GBK to CSV -Biopython parsing for locus_tag and seq only
1
0
Entering edit mode
4.8 years ago
mswyers • 0

Hey everyone, I'm very new to bioinformatics and python in general, and haven't had any luck with finding a good way to do this.

My current pipeline outputs a multi-entry .gbk file that contains multiple CDS features per contig annotated.
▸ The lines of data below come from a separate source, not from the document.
(** A key snapshot with Shift and E down and nothing else. *)
Definition shiftE : string -> bool :=
  fun key => String.eqb key "e" || String.eqb key "Shift".

(** A scene manager that always has the start room loaded. *)
Definition startRoomLoaded : unit -> option string := fun _ => Some "startRoom".

Definition stay : string -> unit -> unit := fun _ sm => sm.

(** A portal at the origin of the grid. *)
Definition originPortal : SceneIntegration.Portal :=
  SceneIntegration.mkPortal "origin" "south" "circuitSanctum" 0 0.

(** The start room's arcade portal (north, leading to a URL) and a second
    portal a quarter of a grid unit beside it. *)
Definition arcadePortal : SceneIntegration.Portal :=
  SceneIntegration.mkPortal "arcade" "north"
    "https://aialchemistart.github.io/Circuit-Sanctum-Arcade/" 8 0.

Definition otherPortal : SceneIntegration.Portal :=
  SceneIntegration.mkPortal "other" "east" "circuitSanctum" 8.25 0.

Definition startRoomPortals : string -> list SceneIntegration.Portal :=
  fun sceneId =>
    if String.eqb sceneId "startRoom" then [arcadePortal; otherPortal] else [].

End Scenarios.

(** * Properties *)

(** ** The order of binary64 numbers *)

Module FloatFacts.
(** C6. Served one after the other, uploads that are carried through (the
    file is of an allowed type, its text extracts, the database takes the
    text and the name, the temporary file is written and removed) get the
    identifiers
    "file" + zfill(m + 1, 3), "file" + zfill(m + 2, 3), ... where [m] is the
    greatest numeric suffix of the identifiers in the table before the
    first of them, 0 for an empty table: each upload takes the greatest
    suffix of the table it finds, plus one.  The identifiers are pairwise
    distinct, distinct from those in the table before, and their numeric
    suffixes increase strictly in the order of the uploads. *)
Theorem upload_file_allocates_next_identifier pg ext now files db ids :
  Forall (accepted pg ext) files →
  existing_ids (Document.file_id <$> documents db) = Return ids →
  let m := Py.max_default 0 ids in
  let new_ids :=
    (λ k, "file" ++ Py.zfill 3 (Py.str (m + 1 + Z.of_nat k)))
      <$> seq 0 (length files) in
  (∀ field file, accepted pg ext file →
     (serve (upload_file pg ext now [(field, FormFile file)]) db).1
     = Return {| message := "File uploaded successfully";
                 file_id := "file" ++ Py.zfill 3 (Py.str (m + 1)) |})
  ∧ (ingest_all pg ext now files db).1
    = (λ id, Return {| message := "File uploaded successfully"; file_id := id |})
        <$> new_ids
  ∧ Document.file_id <$> documents (ingest_all pg ext now files db).2
    = ((Document.file_id <$> documents db) ++ new_ids)%list
  ∧ NoDup new_ids
  ∧ (∀ id, id ∈ new_ids → id ∉ Document.file_id <$> documents db)
  ∧ (∀ i j a b, (i < j)%nat → new_ids !! i = Some a → new_ids !! j = Some b →
       ∃ x y, numeric_suffix a = Some x ∧ numeric_suffix b = Some y ∧ x < y).
Proof.
  intros Hfiles Hids m new_ids.
  change new_ids with (allocated m (length files)).
  destruct (ingest_all_allocates pg ext now files db ids Hfiles Hids) as [Hanswers Htable].
  split; [|split; [done|split; [done|split; [|split]]]].
  - intros field file Hfile.
    destruct (upload_file_step pg ext now field file db ids Hfile Hids)
      as (db' & -> & _).
    reflexivity.
  - unfold allocated. apply NoDup_fmap_2; [|apply NoDup_seq].
    intros a b Hab. apply custom_file_id_inj in Hab. lia.
  - intros id (k & -> & _)%list_elem_of_fmap.
    eapply custom_file_id_fresh; [done | lia].
  - intros i j a b Hij Ha Hb. unfold allocated in Ha, Hb.
    rewrite list_lookup_fmap in Ha, Hb.
    destruct (seq 0 (length files) !! i) as [x|] eqn:Hx; [|discriminate].
    destruct (seq 0 (length files) !! j) as [y|] eqn:Hy; [|discriminate].
    apply lookup_seq in Hx as [-> _]. apply lookup_seq in Hy as [-> _].
    injection Ha as <-. injection Hb as <-.
    eexists _, _. split; [apply numeric_suffix_custom|].
    split; [apply numeric_suffix_custom|]. lia.
Qed.

End Allocator.

(** ** The statements on the sample data *)

(** A decidable statement about the sample data, by evaluation. *)
Ltac decided :=
  unfold questions_keyed; apply (bool_decide_unpack _); vm_compute; exact I.

(** C3 on a request for three questions answered with two. *)
Lemma create_quiz_rejects_malformed_output_sample :
  files_resolve Sample.payload3 Sample.library
  ∧ (∀ p, malformed (Quizzes.number_of_questions Sample.payload3)
            (Sample.short_service p))
  ∧ ∃ detail,
      serve (Quizzes.create_quiz Sample.short_service Sample.uuid4 0 Sample.payload3)
        Sample.library
      = (Raise (HTTPException 500 detail), Sample.library)
      ∧ (detail = "Invalid response from OpenAI."
         ∨ ∃ message, detail = "OpenAI error: " ++ message).
Proof.
  assert (files_resolve Sample.payload3 Sample.library) as Hres
    by (split; [discriminate | reflexivity]).
  assert (∀ p, malformed (Quizzes.number_of_questions Sample.payload3)
                 (Sample.short_service p)) as Hbad
    by (intros p; cbn; lia).
  split; [exact Hres|]. split; [exact Hbad|].
  exact (create_quiz_rejects_malformed_output Sample.short_service Sample.uuid4 0
           Sample.payload3 Sample.library Hres Hbad).
Defined.

(** C1 as the handler has it, on the entry of the prompt. *)
Lemma create_quiz_checks_fields_only_sample :
  files_resolve Sample.payload Sample.library
  ∧ (∀ p, Sample.service p = Quizzes.Generated (PyList [Sample.prompt_entry]))
  ∧ answer_among_options Sample.prompt_entry = false
  ∧ request_storable Sample.payload = true
  ∧ serve (Quizzes.create_quiz Sample.service Sample.uuid4 0 Sample.payload)
      Sample.library
    = (Return {| Quizzes.create_message := "Quiz created successfully.";
                 Quizzes.created_quiz_id := "uuid-0" |},
       with_quiz Sample.library (quiz_row Sample.payload "uuid-0" 0)
         [Question.Build "uuid-0_q1" "uuid-0" "What is SEO?"
            (JsonDumps (PyList [PyStr "A. Search Engine Optimization";
                                PyStr "B. Search Engine Operation";
                                PyStr "C. Software Engineering Optimization";
                                PyStr "D. None of the above"]))
            "A"]).
Proof.
  assert (files_resolve Sample.payload Sample.library) as Hres
    by (split; [discriminate | reflexivity]).
  split; [exact Hres|]. split; [reflexivity|]. split; [reflexivity|].
  split; [reflexivity|].
  refine (proj2 (create_quiz_checks_fields_only Sample.service Sample.uuid4 0
                   Sample.payload Sample.library [Sample.prompt_entry]
                   Hres (λ p, eq_refl) eq_refl)
            [("What is SEO?",
              PyList [PyStr "A. Search Engine Optimization";
                      PyStr "B. Search Engine Operation";
                      PyStr "C. Software Engineering Optimization";
                      PyStr "D. None of the above"],
              "A")] _ _ _ eq_refl eq_refl eq_refl).
  - repeat constructor.
  - cbn. apply not_elem_of_nil.
  - intros j _. cbn. apply not_elem_of_nil.
Defined.

(** C1 as the specification states it fails on the entry of the prompt: its
    correct answer is none of its options, and the request succeeds. *)
Lemma create_quiz_accepts_answer_outside_options :
  ¬ (∀ service uuid4 now payload db entries,
       files_resolve payload db →
       (∀ p, service p = Quizzes.Generated (PyList entries)) →
       Exists (λ entry, answer_among_options entry = false) entries →
       ∃ f, serve (Quizzes.create_quiz service uuid4 now payload) db = (Raise f, db)).
Proof.
  intros Hclaim.
  destruct (Hclaim Sample.service Sample.uuid4 0 Sample.payload Sample.library
              [Sample.prompt_entry]) as [f Hf].
  - split; [discriminate | reflexivity].
  - reflexivity.
  - apply Exists_cons_hd. reflexivity.
  - vm_compute in Hf. discriminate.
Qed.
(** * Image-to-sheet LINE bot: tabular text parser, delivery ledger and
      image-message handler.

    A shallow embedding of [src/app.py] (and of the copy of
    [convert_to_table] in [src/image_to_text.py]).

    - Python [str] values are sequences of Unicode code points, modelled as
      [list N]; [str.strip], [str.split] and [re.split] are written out.
    - The ledger file [saved_messages.json] is explicit state.
    - The handler runs in a small state-and-exception monad; every call to
      an external service is logged in a trace, and the behaviour of the
      services is a parameter ([Env]).
    - Calls to [logger] and reads of the environment variables have no
      effect on what is proved and are left out. *)

From Stdlib Require Import List NArith ZArith Bool String Ascii Lia.
Import ListNotations.

Set Implicit Arguments.

(** ** Python strings *)

Module PyStr.

Definition char := N.
Definition str := list char.

Definition TAB : char := 9%N.
Definition LF : char := 10%N.
Definition COMMA : char := 44%N.

(** A [str] literal whose characters are all ASCII. *)
Definition lit (s : string) : str :=
  List.map N_of_ascii (list_ascii_of_string s).

Definition str_eq_dec : forall a b : str, {a = b} + {a <> b} :=
  list_eq_dec N.eq_dec.

(** [len(s) != 0]: the truth value of a Python sequence. *)
Definition truthy {A : Type} (l : list A) : bool :=
  match l with
  | [] => false
  | _ :: _ => true
  end.

(** [str.isspace] on one code point: the characters [str.strip()] removes
    (CPython's [_PyUnicode_IsWhitespace]). *)
Definition isspace (c : char) : bool :=
  ((9 <=? c) && (c <=? 13) || (28 <=? c) && (c <=? 32)
   || (c =? 133) || (c =? 160) || (c =? 5760)
   || (8192 <=? c) && (c <=? 8202)
   || (c =? 8232) || (c =? 8233) || (c =? 8239) || (c =? 8287)
   || (c =? 12288))%N.

Fixpoint lstrip (s : str) : str :=
  match s with
  | [] => []
  | c :: s' => if isspace c then lstrip s' else s
  end.

Definition rstrip (s : str) : str := rev (lstrip (rev s)).

(** [s.strip()] *)
Definition strip (s : str) : str := rstrip (lstrip s).

(** Splitting at every character that satisfies [p]; the separators are
    dropped and empty pieces are kept, so the result is never empty.
    [s.split('\n')] and [re.split(r'[\t,]', s)] are both instances. *)
Fixpoint split_on (p : char -> bool) (s : str) : list str :=
  match s with
  | [] => [[]]
  | c :: s' =>
      if p c then [] :: split_on p s'
      else match split_on p s' with
           | [] => [[c]]
           | piece :: pieces => (c :: piece) :: pieces
           end
  end.

Definition is_newline (c : char) : bool := (c =? LF)%N.
Definition is_tab_or_comma (c : char) : bool := ((c =? TAB) || (c =? COMMA))%N.

(** [sep.join(fields)] for a one-character separator. *)
Fixpoint join (sep : char) (fields : list str) : str :=
  match fields with
  | [] => []
  | [f] => f
  | f :: rest => f ++ sep :: join sep rest
  end.

End PyStr.

Import PyStr.

(** ** Tabular text parser ([convert_to_table]) *)

(** The body of the [for line in lines] loop up to the list comprehension:
    [re.split], then [[item.strip() for item in row if item.strip()]]. *)
Definition line_row (line : str) : list str :=
  let row := split_on is_tab_or_comma line in
  List.map strip (List.filter (fun item => truthy (strip item)) row).

(** One iteration of the loop on the accumulator [table_data]. *)
Definition table_step (table_data : list (list str)) (line : str)
  : list (list str) :=
  let row := line_row line in
  if truthy row then table_data ++ [row] else table_data.

Definition convert_to_table (text : str) : list (list str) :=
  let lines := split_on is_newline (strip text) in
  fold_left table_step lines [].

(** ** Effects: ledger file, calls to the external services, exceptions *)

Definition bytes := list Byte.byte.

(** The three texts the handler replies with. *)
Inductive ReplyText : Type :=
| SavedToSheet
| ExtractionFailed
| ProcessingError.

Definition reply_text (r : ReplyText) : string :=
  match r with
  | SavedToSheet => "画像からテキストを抽出し、スプレッドシートに保存しました。"
  | ExtractionFailed => "テキストの抽出に失敗しました。"
  | ProcessingError => "処理中にエラーが発生しました。"
  end.

(** Exceptions. [DownloadFailed] is the handler's own [raise Exception(...)];
    the others come from the services and from the file system. *)
Inductive exn : Type :=
| DownloadFailed (status_code : Z)
| ServiceError
| OSError.

Inductive result (A : Type) : Type :=
| Ok (a : A)
| Raised (e : exn).
Arguments Ok {A} a.
Arguments Raised {A} e.

Record Response : Type := { status_code : Z; content : bytes }.

(** Calls that leave the process, in the order they are made. *)
Inductive Action : Type :=
| GetContent (message_id : str)
| GenerateContent (image_data : bytes)
| AppendToSheet (values : list (list str))
| ReplyMessage (reply_token : str) (text : ReplyText).

(** What the outside world answers: the media endpoint ([requests.get] on
    the content URL of a message identifier), the vision model ([Image.open]
    and [generate_content(...).text]), the spreadsheet ([append_to_sheet]
    with the fixed sheet and range), the reply endpoint ([reply_message] with
    a reply token and one text), and the clock.  Each call either returns or
    raises. *)
Record Env : Type := {
  requests_get : str -> result Response;
  generate_content : bytes -> result str;
  sheets_append : list (list str) -> result unit;
  reply_message : str -> ReplyText -> result unit;
  now : str
}.

(** [saved_messages_file] is the JSON list in [saved_messages.json], [None]
    when the file does not exist (the file is written by [save_message_id]
    only, so when it exists it holds a list of strings); [writable] tells
    whether [open(SAVED_MESSAGES_FILE, 'w')] succeeds; [trace] is the list of
    external calls made so far, oldest first. *)
Record State : Type := {
  saved_messages_file : option (list str);
  writable : bool;
  trace : list Action
}.

Definition M (A : Type) : Type := State -> result A * State.
(** * Movie-Data-Pipeline: the enrichment loop of [ETL.py]

    A shallow embedding of the extract phase of [ETL.py] (the title parser,
    the three-stage OMDb lookup of every catalogue row, the request counter,
    the progress file and the fuzzy log) together with the part of the load
    phase that writes the [movie] table, and the properties of that code.

    Conventions.
    - A Python [str] is a [string] of ASCII characters, on which
      [str.lower] acts on [A]-[Z] and [str.strip] on the ASCII white space.
      A statement that would not hold of [str.lower] on other text says that
      its text is ASCII ([isascii]).
    - [requests_used] and the row indices are [nat] (Python integers that the
      script only ever counts upwards from 0).
    - [session.get] is a parameter: a transition on an abstract session state
      that either raises or returns a response with a [from_cache] flag,
      whose body [r.json()] decodes to a JSON object or fails to decode;
      the values that the script reads from the object are strings.
    - The state of the loop carries a record of what the run did (rows
      entered, calls made, outcomes, writes of the progress file), which the
      script does not keep; the properties are stated on it.
    - [SequenceMatcher(None, a, b).ratio()] of [difflib] is a parameter
      [ratio]; its value is a rational number. *)

From Stdlib Require Import Ascii String QArith DecimalString DecimalNat.
From stdpp Require Import list strings.
(** The sample world with a speech service that rejects the API key. *)
Definition rejectingWorld : World :=
  mkWorld (Some "s3cret") (Some "hf_token") eq_refl "https://project.supabase.co"
    "/tmp" "/app" "AbC123"
    (fun _ _ => TtsRejected (mkError "Status code: 401" (Some 401)))
    (fun _ _ => FetchResponse 200 "PNG")
    (fun _ _ => ProbeMetadata (Some (JsNumber 2.5)))
    (fun _ _ _ => EncodeEnd "MP4")
    (fun _ _ => None)
    sampleNumberToString (fun _ _ => 0) sampleObjectPrototype.

(** The sample world with an image service that stays busy. *)
Definition busyWorld : World :=
  mkWorld (Some "s3cret") (Some "hf_token") eq_refl "https://project.supabase.co"
    "/tmp" "/app" "AbC123"
    (fun _ text => TtsStream ["ID3"; text] None)
    (fun _ _ => FetchResponse 503 "loading")
    (fun _ _ => ProbeMetadata (Some (JsNumber 2.5)))
    (fun _ _ _ => EncodeEnd "MP4")
    (fun _ _ => None)
    sampleNumberToString (fun _ _ => 0) sampleObjectPrototype.

(** ** Relations between the machine before and after a computation *)

(** Every run of [c] relates the machine it starts on to the machine it
    ends on by [R]. *)
Definition keeps (R : Machine -> Machine -> Prop) {A : Type} (c : M A) : Prop :=
  forall m r m', c m = (r, m') -> R m m'.

(** The storage service holds what it held. *)
Definition sameStorage (m m' : Machine) : Prop := storage m' = storage m.

(** Files outside [dir] and the set of directories are as they were. *)
Definition touchesOnly (dir : string) (m m' : Machine) : Prop :=
  (forall p, underDir dir p = false -> files m' !! p = files m !! p)
  /\ dirs m' = dirs m.

(** A computation makes at most [k] requests to external services. *)
Definition atMost (k : nat) {A : Type} (c : M A) : Prop :=
  forall m r m', c m = (r, m') -> calls m <= calls m' /\ calls m' <= calls m + k.



(** The speech SDK sends the request of a call again at most [k]
    times. *)
Definition resendsAtMost (w : World) (k : nat) : Prop :=
  forall n text, speechResends w n text <= k.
From this, I would like to pull out the locus_tag and the nucleotide sequence for each CDS feature (not contig) and have that output to a simple csv file.

What I've tried is from this github link: https://github.com/dewshr/NCBI-GenBank-file-parser

But I'm getting an indexing error that I'm not sure how to correct since I don't know much about the code:

 Traceback (most recent call last):
  File "/home/seq/gbknuctest.py", line 128, in <module>
    ntgenbank()
  File "/home/seq/gbknuctest.py", line 50, in ntgenbank
    nm_version = (nm_and_version.split('.')[1]).strip('\n')
IndexError: list index out of range

I'm sure there's a much more concise way to do this, but reading through the cookbook and stumbling around hasn't gotten me anywhere so far.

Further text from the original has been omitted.